> [Given data]:
====
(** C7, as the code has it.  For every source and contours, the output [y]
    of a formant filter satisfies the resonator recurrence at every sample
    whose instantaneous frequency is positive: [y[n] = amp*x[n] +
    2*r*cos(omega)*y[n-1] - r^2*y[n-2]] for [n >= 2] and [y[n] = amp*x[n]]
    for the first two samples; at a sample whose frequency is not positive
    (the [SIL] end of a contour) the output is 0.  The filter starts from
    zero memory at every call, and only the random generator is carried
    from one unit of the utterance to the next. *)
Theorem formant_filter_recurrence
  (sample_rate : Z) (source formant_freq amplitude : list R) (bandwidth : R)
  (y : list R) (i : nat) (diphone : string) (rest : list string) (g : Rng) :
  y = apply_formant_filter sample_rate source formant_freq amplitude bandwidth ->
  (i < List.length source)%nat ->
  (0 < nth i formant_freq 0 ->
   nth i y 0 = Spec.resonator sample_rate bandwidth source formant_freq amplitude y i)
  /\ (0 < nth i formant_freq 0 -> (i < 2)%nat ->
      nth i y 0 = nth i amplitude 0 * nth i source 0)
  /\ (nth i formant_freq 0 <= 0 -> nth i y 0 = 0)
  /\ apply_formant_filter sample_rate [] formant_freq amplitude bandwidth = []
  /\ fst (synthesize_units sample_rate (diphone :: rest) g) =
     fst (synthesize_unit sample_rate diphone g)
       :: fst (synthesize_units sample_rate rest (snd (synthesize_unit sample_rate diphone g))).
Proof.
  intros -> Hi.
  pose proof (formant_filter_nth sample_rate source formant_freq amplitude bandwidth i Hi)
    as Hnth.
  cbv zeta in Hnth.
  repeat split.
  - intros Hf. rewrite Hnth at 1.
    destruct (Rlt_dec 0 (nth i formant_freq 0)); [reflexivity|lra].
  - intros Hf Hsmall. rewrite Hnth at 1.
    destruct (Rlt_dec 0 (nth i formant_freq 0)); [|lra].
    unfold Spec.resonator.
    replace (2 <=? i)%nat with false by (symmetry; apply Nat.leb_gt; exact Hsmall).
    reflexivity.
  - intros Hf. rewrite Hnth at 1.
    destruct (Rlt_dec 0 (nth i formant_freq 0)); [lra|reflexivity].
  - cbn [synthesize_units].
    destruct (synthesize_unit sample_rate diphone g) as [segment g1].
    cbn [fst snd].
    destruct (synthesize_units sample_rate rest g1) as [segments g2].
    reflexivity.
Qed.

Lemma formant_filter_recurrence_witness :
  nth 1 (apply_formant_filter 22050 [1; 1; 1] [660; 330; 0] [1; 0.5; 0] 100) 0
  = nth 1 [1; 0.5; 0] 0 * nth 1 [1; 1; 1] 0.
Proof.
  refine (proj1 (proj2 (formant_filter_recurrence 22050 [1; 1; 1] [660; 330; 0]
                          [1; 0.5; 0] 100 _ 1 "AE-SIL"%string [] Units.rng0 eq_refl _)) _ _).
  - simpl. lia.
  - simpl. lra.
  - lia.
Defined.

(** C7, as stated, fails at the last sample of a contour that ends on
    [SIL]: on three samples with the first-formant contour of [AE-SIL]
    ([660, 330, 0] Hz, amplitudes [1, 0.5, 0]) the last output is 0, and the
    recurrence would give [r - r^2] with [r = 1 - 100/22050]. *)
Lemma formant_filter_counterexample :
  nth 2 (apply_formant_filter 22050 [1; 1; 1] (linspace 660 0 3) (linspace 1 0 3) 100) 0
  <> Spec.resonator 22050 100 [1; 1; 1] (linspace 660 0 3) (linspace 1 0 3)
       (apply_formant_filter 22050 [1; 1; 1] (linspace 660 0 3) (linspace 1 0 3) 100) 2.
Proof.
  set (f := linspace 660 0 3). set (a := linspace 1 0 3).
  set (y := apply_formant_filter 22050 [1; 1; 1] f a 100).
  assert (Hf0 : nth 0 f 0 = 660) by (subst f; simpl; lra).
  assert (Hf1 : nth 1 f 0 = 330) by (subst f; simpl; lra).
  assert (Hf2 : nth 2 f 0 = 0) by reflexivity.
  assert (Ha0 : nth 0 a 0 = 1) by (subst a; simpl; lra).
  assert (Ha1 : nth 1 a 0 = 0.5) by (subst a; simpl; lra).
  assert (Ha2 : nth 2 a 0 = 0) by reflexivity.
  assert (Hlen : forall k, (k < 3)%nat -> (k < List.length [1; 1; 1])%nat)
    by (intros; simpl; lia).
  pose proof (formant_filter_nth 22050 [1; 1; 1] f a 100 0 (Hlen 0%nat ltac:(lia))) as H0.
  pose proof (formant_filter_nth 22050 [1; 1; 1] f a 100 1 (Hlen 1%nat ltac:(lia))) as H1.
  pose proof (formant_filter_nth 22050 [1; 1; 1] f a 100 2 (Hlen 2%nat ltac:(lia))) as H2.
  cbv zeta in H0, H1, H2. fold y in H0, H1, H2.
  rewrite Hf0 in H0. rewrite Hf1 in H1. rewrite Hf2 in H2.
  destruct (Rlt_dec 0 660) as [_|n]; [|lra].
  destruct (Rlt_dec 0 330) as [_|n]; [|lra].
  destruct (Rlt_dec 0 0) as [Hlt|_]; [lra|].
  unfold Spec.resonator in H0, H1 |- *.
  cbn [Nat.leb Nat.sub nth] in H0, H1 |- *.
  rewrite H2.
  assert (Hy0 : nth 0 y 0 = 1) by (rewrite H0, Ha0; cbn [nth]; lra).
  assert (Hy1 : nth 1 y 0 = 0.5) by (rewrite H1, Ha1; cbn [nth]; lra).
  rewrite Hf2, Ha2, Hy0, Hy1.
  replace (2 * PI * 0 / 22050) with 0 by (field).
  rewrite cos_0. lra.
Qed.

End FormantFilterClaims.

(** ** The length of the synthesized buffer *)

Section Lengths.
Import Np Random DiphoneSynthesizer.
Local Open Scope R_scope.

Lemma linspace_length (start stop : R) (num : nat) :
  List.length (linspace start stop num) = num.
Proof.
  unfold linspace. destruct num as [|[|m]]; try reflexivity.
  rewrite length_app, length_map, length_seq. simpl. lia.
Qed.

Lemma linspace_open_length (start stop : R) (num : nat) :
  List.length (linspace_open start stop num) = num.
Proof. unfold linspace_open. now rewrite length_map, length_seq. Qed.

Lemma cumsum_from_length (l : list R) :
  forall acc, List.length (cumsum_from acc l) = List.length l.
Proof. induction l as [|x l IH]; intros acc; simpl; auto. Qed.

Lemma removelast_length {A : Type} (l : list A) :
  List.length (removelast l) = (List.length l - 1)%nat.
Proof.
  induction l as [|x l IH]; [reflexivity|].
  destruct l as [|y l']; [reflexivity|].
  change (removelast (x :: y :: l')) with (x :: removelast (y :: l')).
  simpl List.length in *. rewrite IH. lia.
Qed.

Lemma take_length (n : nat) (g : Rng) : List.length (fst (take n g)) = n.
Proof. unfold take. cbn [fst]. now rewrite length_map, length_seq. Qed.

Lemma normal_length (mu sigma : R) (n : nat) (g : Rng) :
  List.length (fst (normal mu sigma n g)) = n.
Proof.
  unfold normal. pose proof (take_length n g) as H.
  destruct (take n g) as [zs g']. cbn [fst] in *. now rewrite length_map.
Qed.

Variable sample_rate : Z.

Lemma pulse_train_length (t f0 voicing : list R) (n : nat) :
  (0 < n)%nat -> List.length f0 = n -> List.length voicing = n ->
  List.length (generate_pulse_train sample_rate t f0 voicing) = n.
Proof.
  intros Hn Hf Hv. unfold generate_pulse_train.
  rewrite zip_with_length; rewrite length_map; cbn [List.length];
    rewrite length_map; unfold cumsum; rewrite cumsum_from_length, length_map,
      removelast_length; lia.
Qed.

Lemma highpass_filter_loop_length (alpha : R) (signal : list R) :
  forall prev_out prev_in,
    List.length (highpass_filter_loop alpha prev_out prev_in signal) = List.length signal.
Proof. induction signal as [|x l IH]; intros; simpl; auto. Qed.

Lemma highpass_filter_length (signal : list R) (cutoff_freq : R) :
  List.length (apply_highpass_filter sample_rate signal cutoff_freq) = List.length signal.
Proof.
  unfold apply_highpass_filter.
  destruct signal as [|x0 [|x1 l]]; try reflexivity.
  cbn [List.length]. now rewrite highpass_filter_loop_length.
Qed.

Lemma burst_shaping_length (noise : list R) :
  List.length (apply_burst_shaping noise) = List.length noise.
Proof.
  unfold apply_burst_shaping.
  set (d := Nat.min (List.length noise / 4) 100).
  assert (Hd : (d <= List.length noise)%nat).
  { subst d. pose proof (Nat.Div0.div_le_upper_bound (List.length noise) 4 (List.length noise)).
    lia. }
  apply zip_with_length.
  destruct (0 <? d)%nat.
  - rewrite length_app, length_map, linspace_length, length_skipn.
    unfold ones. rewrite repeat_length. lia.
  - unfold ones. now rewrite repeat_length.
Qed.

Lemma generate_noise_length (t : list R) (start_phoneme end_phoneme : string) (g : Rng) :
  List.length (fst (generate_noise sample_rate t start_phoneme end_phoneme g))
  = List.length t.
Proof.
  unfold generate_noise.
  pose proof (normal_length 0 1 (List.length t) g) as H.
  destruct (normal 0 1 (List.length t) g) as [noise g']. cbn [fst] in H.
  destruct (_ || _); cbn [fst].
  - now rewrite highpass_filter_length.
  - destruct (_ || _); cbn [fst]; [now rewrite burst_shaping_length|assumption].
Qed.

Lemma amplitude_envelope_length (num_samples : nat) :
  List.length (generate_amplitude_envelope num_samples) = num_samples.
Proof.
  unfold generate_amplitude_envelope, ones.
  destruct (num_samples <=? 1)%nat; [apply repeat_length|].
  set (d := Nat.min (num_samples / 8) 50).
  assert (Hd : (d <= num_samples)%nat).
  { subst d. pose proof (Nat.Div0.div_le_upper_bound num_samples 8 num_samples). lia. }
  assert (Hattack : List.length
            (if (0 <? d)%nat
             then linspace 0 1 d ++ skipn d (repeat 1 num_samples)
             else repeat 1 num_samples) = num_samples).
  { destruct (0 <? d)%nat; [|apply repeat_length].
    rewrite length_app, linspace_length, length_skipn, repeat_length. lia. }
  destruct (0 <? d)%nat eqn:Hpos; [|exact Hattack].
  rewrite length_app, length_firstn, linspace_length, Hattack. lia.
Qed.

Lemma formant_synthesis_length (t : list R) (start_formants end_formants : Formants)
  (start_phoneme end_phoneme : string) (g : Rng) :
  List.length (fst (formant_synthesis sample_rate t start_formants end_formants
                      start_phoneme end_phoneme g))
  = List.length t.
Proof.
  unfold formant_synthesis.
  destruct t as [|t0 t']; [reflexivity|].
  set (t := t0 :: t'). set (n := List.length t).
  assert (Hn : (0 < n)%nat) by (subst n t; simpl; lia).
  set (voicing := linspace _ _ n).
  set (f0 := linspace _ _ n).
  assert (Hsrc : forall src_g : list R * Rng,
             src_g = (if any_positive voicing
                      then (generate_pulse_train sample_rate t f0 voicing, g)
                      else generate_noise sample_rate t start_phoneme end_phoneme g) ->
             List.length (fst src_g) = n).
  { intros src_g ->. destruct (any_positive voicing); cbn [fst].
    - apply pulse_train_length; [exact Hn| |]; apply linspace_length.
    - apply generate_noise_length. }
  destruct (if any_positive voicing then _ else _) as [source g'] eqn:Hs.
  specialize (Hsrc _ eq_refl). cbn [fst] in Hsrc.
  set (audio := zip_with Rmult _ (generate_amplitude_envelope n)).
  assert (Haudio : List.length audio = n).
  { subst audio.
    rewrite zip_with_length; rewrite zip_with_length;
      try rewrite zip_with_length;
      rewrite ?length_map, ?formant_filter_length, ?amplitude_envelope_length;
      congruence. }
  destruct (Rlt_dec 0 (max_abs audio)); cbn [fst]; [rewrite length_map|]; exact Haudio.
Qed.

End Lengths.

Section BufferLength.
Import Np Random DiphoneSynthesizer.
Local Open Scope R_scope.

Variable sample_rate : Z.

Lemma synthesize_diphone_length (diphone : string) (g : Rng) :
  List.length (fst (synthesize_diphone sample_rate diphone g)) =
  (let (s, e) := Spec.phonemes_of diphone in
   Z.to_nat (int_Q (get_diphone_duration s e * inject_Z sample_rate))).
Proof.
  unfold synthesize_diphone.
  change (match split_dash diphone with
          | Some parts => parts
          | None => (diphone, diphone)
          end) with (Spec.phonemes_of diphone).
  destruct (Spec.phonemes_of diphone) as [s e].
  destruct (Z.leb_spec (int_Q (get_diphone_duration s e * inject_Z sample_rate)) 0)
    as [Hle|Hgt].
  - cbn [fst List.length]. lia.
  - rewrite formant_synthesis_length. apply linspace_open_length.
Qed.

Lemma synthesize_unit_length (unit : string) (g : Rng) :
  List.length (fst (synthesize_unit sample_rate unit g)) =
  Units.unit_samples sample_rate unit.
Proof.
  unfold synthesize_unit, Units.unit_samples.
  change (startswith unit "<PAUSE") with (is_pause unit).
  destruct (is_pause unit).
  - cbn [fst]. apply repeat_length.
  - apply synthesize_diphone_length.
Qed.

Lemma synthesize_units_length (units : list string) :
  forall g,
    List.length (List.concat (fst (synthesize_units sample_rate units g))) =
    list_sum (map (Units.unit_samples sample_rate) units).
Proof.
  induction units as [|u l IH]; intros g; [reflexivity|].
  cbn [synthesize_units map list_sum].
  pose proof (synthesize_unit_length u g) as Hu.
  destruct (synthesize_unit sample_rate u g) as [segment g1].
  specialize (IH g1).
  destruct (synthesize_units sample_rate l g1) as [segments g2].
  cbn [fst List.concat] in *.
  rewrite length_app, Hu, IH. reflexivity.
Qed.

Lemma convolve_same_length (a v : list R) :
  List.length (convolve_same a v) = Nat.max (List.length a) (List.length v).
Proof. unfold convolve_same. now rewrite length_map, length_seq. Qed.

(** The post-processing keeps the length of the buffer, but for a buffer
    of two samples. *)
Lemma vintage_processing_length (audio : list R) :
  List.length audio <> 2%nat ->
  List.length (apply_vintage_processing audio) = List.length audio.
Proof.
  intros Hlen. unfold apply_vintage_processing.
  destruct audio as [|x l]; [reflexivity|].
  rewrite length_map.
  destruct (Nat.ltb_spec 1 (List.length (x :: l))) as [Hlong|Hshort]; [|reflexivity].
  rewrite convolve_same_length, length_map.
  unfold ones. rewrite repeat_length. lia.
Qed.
====
> [Brief]:
From the entries above, extract only the lines running from the one containing "destruct (take n" through the one containing "rewrite zip_with_length; rewrite length_map;", inclusive.

> [Response to this task]:
  destruct (take n g) as [zs g']. cbn [fst] in *. now rewrite length_map.
Qed.

Variable sample_rate : Z.

Lemma pulse_train_length (t f0 voicing : list R) (n : nat) :
  (0 < n)%nat -> List.length f0 = n -> List.length voicing = n ->
  List.length (generate_pulse_train sample_rate t f0 voicing) = n.
Proof.
  intros Hn Hf Hv. unfold generate_pulse_train.
  rewrite zip_with_length; rewrite length_map; cbn [List.length];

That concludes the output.